"""

(* ===== verification/VerusArgs.v ===== *)
(** * The command lines of the Verus programs

    The first part of [main] in [src/verus/src/verus_server.cpp] and
    [verus_client.cpp]: the same loop over options with a value, with
    different options.  [argv] is the array with the name of the program;
    behind its end is a null pointer. *)

From S2P Require Import Prelude Double TerminalDispatcher NatcpServer.

Module VerusArgs.
Import CString.

(** [std::stod], which throws for what is not a number *)
Class Stod := stod : list Z → result Double.double.

(** [argv[ i ]]: null at the end, and nothing the program may read behind *)
Definition arg (argv : list (list Z)) (i : Z) : result (option (list Z)) :=
  if i =? zlen argv then Ok None else s ← vec_get argv i; Ok (Some s).

Section loop.
Context {A : Type}.

(** What an option does with its value, if it is one *)
Variable option_of : list Z → option (option (list Z) → A → result A).

(** The loop: [i] is the index of the last argument that was used. *)
Fixpoint loop (fuel : nat) (argv : list (list Z)) (i : Z) (a : A) : result A :=
  if negb (i =? zlen argv - 1) then
    match fuel with
    | O => Fault OutOfFuel
    | S fuel =>
        let i := i + 1 in
        s ← arg argv i;
        match s with
        | None => Fault NullDeref
        | Some s =>
            match option_of s with
            | None => Fault (Thrown "exit")
            | Some set =>
                let i := i + 1 in
                v ← arg argv i;
                a ← set v a;
                loop fuel argv i a
            end
        end
    end
  else Ok a.
End loop.

(** ** The server *)

Record server_config : Set := mkServer {
  name : option (list Z);
  port : Z;
  timeToRun : Double.double }.

Definition server_option `{Stod} (s : list Z) : option (option (list Z) → server_config → result server_config) :=
  if bool_decide (s = bytes_of_string "-name") then Some (fun v c => Ok (mkServer v (port c) (timeToRun c)))
  else if bool_decide (s = bytes_of_string "-p") then
    Some (fun v c => n ← atoi_ptr v; Ok (mkServer (name c) n (timeToRun c)))
  else if bool_decide (s = bytes_of_string "-t") then
    Some (fun v c =>
      match v with
      | None => Fault NullDeref
      | Some v => t ← stod v; Ok (mkServer (name c) (port c) t)
      end)
  else None.

(** The globals are zero before. *)
Definition server_main `{Stod} (argv : list (list Z)) : result server_config :=
  if zlen argv <? 7 then Fault (Thrown "exit")
  else loop server_option (length argv) argv 0 (mkServer None 0 (Double.of_Z 0)).

(** ** The client *)

Record client_config : Set := mkClient {
  srvr_addr : list Z;
  client_port : option (list Z);
  delay : Z }.

Definition client_option (s : list Z) : option (option (list Z) → client_config → result client_config) :=
  if bool_decide (s = bytes_of_string "-p") then Some (fun v c => Ok (mkClient (srvr_addr c) v (delay c)))
  else if bool_decide (s = bytes_of_string "-d") then
    Some (fun v c => n ← atoi_ptr v; Ok (mkClient (srvr_addr c) (client_port c) n))
  else None.

(** [main] up to the port number, which goes through [atoi] as well *)
Definition client_main (argv : list (list Z)) : result (client_config * Z) :=
  if zlen argv <? 4 then Fault (Thrown "exit")
  else
    addr ← vec_get argv 1;
    c ← loop client_option (length argv) argv 1 (mkClient addr None 0);
    n ← atoi_ptr (client_port c);
    Ok (c, u16 n).
End VerusArgs.

(** ** Properties *)

Module VerusArgsTheorems.
Import VerusArgs.

Section loop.
Context {A : Type} (option_of : list Z → option (option (list Z) → A → result A)).

(** Options with their values, applied one after the other *)
Fixpoint apply_all (opts : list (list Z * list Z)) (a : A) : result A :=
  match opts with
  | [] => Ok a
  | (s, v) :: opts =>
      match option_of s with
      | None => Fault (Thrown "exit")
      | Some set => a ← set (Some v) a; apply_all opts a
      end
  end.

Definition words (opts : list (list Z * list Z)) : list (list Z) := opts ≫= fun '(s, v) => [s; v].

Lemma arg_app pre x l : arg (pre ++ x :: l) (zlen pre) = Ok (Some x).
Proof.
  unfold arg. rewrite zlen_app, zlen_cons. pose proof (zlen_nonneg l). rewrite (proj2 (Z.eqb_neq _ _)) by lia.
  unfold vec_get. pose proof (zlen_nonneg pre). rewrite (proj2 (Z.ltb_ge _ _)) by lia. unfold zlen. rewrite Nat2Z.id.
  by rewrite list_lookup_middle.
Qed.

Lemma words_length opts : zlen (words opts) = 2 * zlen opts.
Proof. induction opts as [|[s v] l IH]; [done|]. change (words ((s, v) :: l)) with (s :: v :: words l). rewrite !zlen_cons. lia. Qed.

(** The options in front are applied. *)
Lemma loop_words opts : ∀ fuel pre rest a, (length opts ≤ fuel)%nat → 0 < zlen pre →
  loop option_of fuel (pre ++ words opts ++ rest) (zlen pre - 1) a =
    a' ← apply_all opts a;
    loop option_of (fuel - length opts) (pre ++ words opts ++ rest) (zlen (pre ++ words opts) - 1) a'.
Proof.
  induction opts as [|[s v] opts IH]; intros fuel pre rest a Hf Hpre.
  - cbn [words apply_all length mbind list_bind result_bind app]. by rewrite Nat.sub_0_r, app_nil_r.
  - destruct fuel as [|fuel]; [cbn in Hf; lia|]. cbn [length] in Hf.
    change (words ((s, v) :: opts)) with ([s; v] ++ words opts).
    assert (loop option_of (S fuel) (pre ++ ([s; v] ++ words opts) ++ rest) (zlen pre - 1) a =
      match option_of s with
      | None => Fault (Thrown "exit")
      | Some set => a ← set (Some v) a; loop option_of fuel ((pre ++ [s; v]) ++ words opts ++ rest) (zlen (pre ++ [s; v]) - 1) a
      end) as ->.
    { cbn [loop]. rewrite (proj2 (Z.eqb_neq _ _)) by (rewrite !zlen_app; change (zlen [s; v]) with 2;
        pose proof (zlen_nonneg (words opts)); pose proof (zlen_nonneg rest); lia). cbn [negb].
      replace (zlen pre - 1 + 1) with (zlen pre) by lia. cbn [app]. rewrite arg_app. cbn [mbind result_bind].
      destruct (option_of s) as [set|]; [|done].
      replace (pre ++ s :: v :: words opts ++ rest) with ((pre ++ [s]) ++ v :: words opts ++ rest) by by rewrite <- app_assoc.
      replace (zlen pre + 1) with (zlen (pre ++ [s])) by (rewrite zlen_app; done). rewrite arg_app. cbn [mbind result_bind].
      replace (zlen (pre ++ [s; v]) - 1) with (zlen (pre ++ [s])) by (rewrite !zlen_app; change (zlen [s; v]) with 2; change (zlen [s]) with 1; lia).
      by rewrite <- !app_assoc. }
    cbn [apply_all]. destruct (option_of s) as [set|]; [|done]. destruct (set (Some v) a) as [a1|]; [|done]. cbn [mbind result_bind].
    rewrite IH by (rewrite ?zlen_app; change (zlen [s; v]) with 2; lia). cbn [length Nat.sub].
    by rewrite <- !app_assoc.
Qed.

Lemma loop_end fuel argv a : loop option_of fuel argv (zlen argv - 1) a = Ok a.
Proof. destruct fuel; cbn [loop]; by rewrite Z.eqb_refl. Qed.

(** An option without a value: its effect with the null pointer, and then a
    read behind the array *)
Lemma loop_missing fuel pre s set a : (2 ≤ fuel)%nat → 0 < zlen pre → option_of s = Some set →
  loop option_of fuel (pre ++ [s]) (zlen pre - 1) a = (_ ← set None a; Fault OutOfRange).
Proof.
  intros Hf Hpre Hs. destruct fuel as [|[|fuel]]; [lia|lia|]. cbn [loop].
  rewrite zlen_app. change (zlen [s]) with 1. rewrite (proj2 (Z.eqb_neq _ _)) by lia. cbn [negb].
  replace (zlen pre - 1 + 1) with (zlen pre) by lia. rewrite arg_app. cbn [mbind result_bind]. rewrite Hs.
  assert (arg (pre ++ [s]) (zlen pre + 1) = Ok None) as ->.
  { unfold arg. rewrite zlen_app. change (zlen [s]) with 1. by rewrite Z.eqb_refl. }
  cbn [mbind result_bind]. destruct (set None a) as [a'|]; [|done]. cbn [mbind result_bind].
  rewrite (proj2 (Z.eqb_neq _ _)) by lia. cbn [negb].
  assert (arg (pre ++ [s]) (zlen pre + 1 + 1) = Fault OutOfRange) as ->; [|done].
  unfold arg. rewrite zlen_app. change (zlen [s]) with 1. rewrite (proj2 (Z.eqb_neq _ _)) by lia.
  unfold vec_get. rewrite (proj2 (Z.ltb_ge _ _)) by lia. rewrite lookup_ge_None_2; [done|].
  rewrite length_app. unfold zlen in *. cbn. lia.
Qed.

Lemma loop_all prog opts a : 0 < zlen prog →
  loop option_of (length (prog ++ words opts)) (prog ++ words opts) (zlen prog - 1) a = apply_all opts a.
Proof.
  intros Hp. pose proof (words_length opts) as Hw. rewrite <- (app_nil_r (words opts)) at 2.
  rewrite loop_words; [|rewrite length_app; unfold zlen in Hw; lia|done].
  destruct (apply_all opts a); [|done]. cbn [mbind result_bind]. rewrite app_nil_r. apply loop_end.
Qed.

Lemma loop_all_missing prog opts s set a a' : 0 < zlen prog → apply_all opts a = Ok a' → option_of s = Some set →
  loop option_of (length (prog ++ words opts ++ [s])) (prog ++ words opts ++ [s]) (zlen prog - 1) a = (_ ← set None a'; Fault OutOfRange).
Proof.
  intros Hp Ha Hs. pose proof (words_length opts) as Hw.
  rewrite loop_words; [|rewrite !length_app; unfold zlen in Hw; lia|done]. rewrite Ha. cbn [mbind result_bind].
  rewrite (app_assoc prog). apply loop_missing; [|rewrite zlen_app; pose proof (zlen_nonneg (words opts)); lia|done].
  rewrite !length_app. unfold zlen in Hw, Hp. cbn [length]. lia.
Qed.
End loop.

(** The command lines.  Both programs apply their options one after the
    other, the last value of an option counts, and an unknown option ends
    the program with the usage.  An option at the end that lacks its value is not
    noticed: the program reads through a null pointer or, when it only keeps the
    pointer, goes on behind the end of the array. *)
Theorem verus_arguments `{Stod} prog addr (opts : list (list Z * list Z)) :
  (3 ≤ zlen opts →
     let init := mkServer None 0 (Double.of_Z 0) in
     server_main (prog :: words opts) = apply_all server_option opts init
     ∧ ∀ c, apply_all server_option opts init = Ok c →
         server_main (prog :: words opts ++ [bytes_of_string "-name"]) = Fault OutOfRange
         ∧ server_main (prog :: words opts ++ [bytes_of_string "-p"]) = Fault NullDeref
         ∧ server_main (prog :: words opts ++ [bytes_of_string "-t"]) = Fault NullDeref)
  ∧ (1 ≤ zlen opts →
     let init := mkClient addr None 0 in
     client_main (prog :: addr :: words opts)
       = (c ← apply_all client_option opts init; n ← CString.atoi_ptr (client_port c); Ok (c, u16 n))
     ∧ ∀ c, apply_all client_option opts init = Ok c →
         client_main (prog :: addr :: words opts ++ [bytes_of_string "-p"]) = Fault OutOfRange
         ∧ client_main (prog :: addr :: words opts ++ [bytes_of_string "-d"]) = Fault NullDeref).
Proof.
  pose proof (words_length opts) as Hw. split; intros Hl init.
  - assert (∀ l, 0 ≤ zlen l → server_main (prog :: words opts ++ l)
      = loop server_option (length (prog :: words opts ++ l)) (prog :: words opts ++ l) 0 init) as Hm.
    { intros l Hn. unfold server_main. rewrite zlen_cons, zlen_app. by rewrite (proj2 (Z.ltb_ge _ _)) by lia. }
    split.
    + pose proof (Hm [] ltac:(done)) as Hm0. rewrite app_nil_r in Hm0. rewrite Hm0. by apply (loop_all _ [prog]).
    + intros c Hc. rewrite !Hm by done. split_and!; (etransitivity; [by eapply (loop_all_missing _ [prog] opts)|done]).
  - assert (∀ l, 0 ≤ zlen l → client_main (prog :: addr :: words opts ++ l)
      = (c ← loop client_option (length (prog :: addr :: words opts ++ l)) (prog :: addr :: words opts ++ l) 1 init;
         n ← CString.atoi_ptr (client_port c); Ok (c, u16 n))) as Hm.
    { intros l Hn. unfold client_main. rewrite !zlen_cons, zlen_app. by rewrite (proj2 (Z.ltb_ge _ _)) by lia. }
    split.
    + pose proof (Hm [] ltac:(done)) as Hm0. rewrite app_nil_r in Hm0. rewrite Hm0.
      pose proof (loop_all client_option [prog; addr] opts init ltac:(done)) as Hall.
      change (zlen [prog; addr] - 1) with 1 in Hall. change ([prog; addr] ++ words opts) with (prog :: addr :: words opts) in Hall.
      by rewrite Hall.
    + intros c Hc. rewrite !Hm by done.
      assert (∀ o set, client_option o = Some set →
        loop client_option (length (prog :: addr :: words opts ++ [o])) (prog :: addr :: words opts ++ [o]) 1 init
        = (_ ← set None c; Fault OutOfRange)) as Hone.
      { intros o set Ho. exact (loop_all_missing client_option [prog; addr] opts o set init c eq_refl Hc Ho). }
      split; [rewrite (Hone (bytes_of_string "-p") _ eq_refl)|rewrite (Hone (bytes_of_string "-d") _ eq_refl)]; done.
Qed.

#[local] Instance seconds : Stod := fun s => Ok (Double.of_Z (CString.atoi s)).

Lemma verus_arguments_witness :
  let opts := [(bytes_of_string "-name", [97]); (bytes_of_string "-p", bytes_of_string "60001"); (bytes_of_string "-t", bytes_of_string "9");
               (bytes_of_string "-p", bytes_of_string "60002")] in
  server_main ([47] :: words opts) = Ok (mkServer (Some [97]) 60002 (Double.of_Z 9))
  ∧ server_main ([47] :: words opts ++ [bytes_of_string "-t"]) = Fault NullDeref.
Proof.
  intros opts. destruct (verus_arguments [47] [48] opts) as [Hserver _]. destruct Hserver as [Hrun Hmissing]; [by vm_compute|].
  split.
  - rewrite Hrun. vm_compute. reflexivity.
  - destruct (Hmissing (mkServer (Some [97]) 60002 (Double.of_Z 9))) as (_ & _ & Ht); [vm_compute; reflexivity|exact Ht].
Defined.
End VerusArgsTheorems.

"""

_WHAT THE TASK ASKS_
Whichever lines of the records above hold the word "reflexivity" should all be copied out.

_FINAL ANSWER_
  - rewrite Hrun. vm_compute. reflexivity.
  - destruct (Hmissing (mkServer (Some [97]) 60002 (Double.of_Z 9))) as (_ & _ & Ht); [vm_compute; reflexivity|exact Ht].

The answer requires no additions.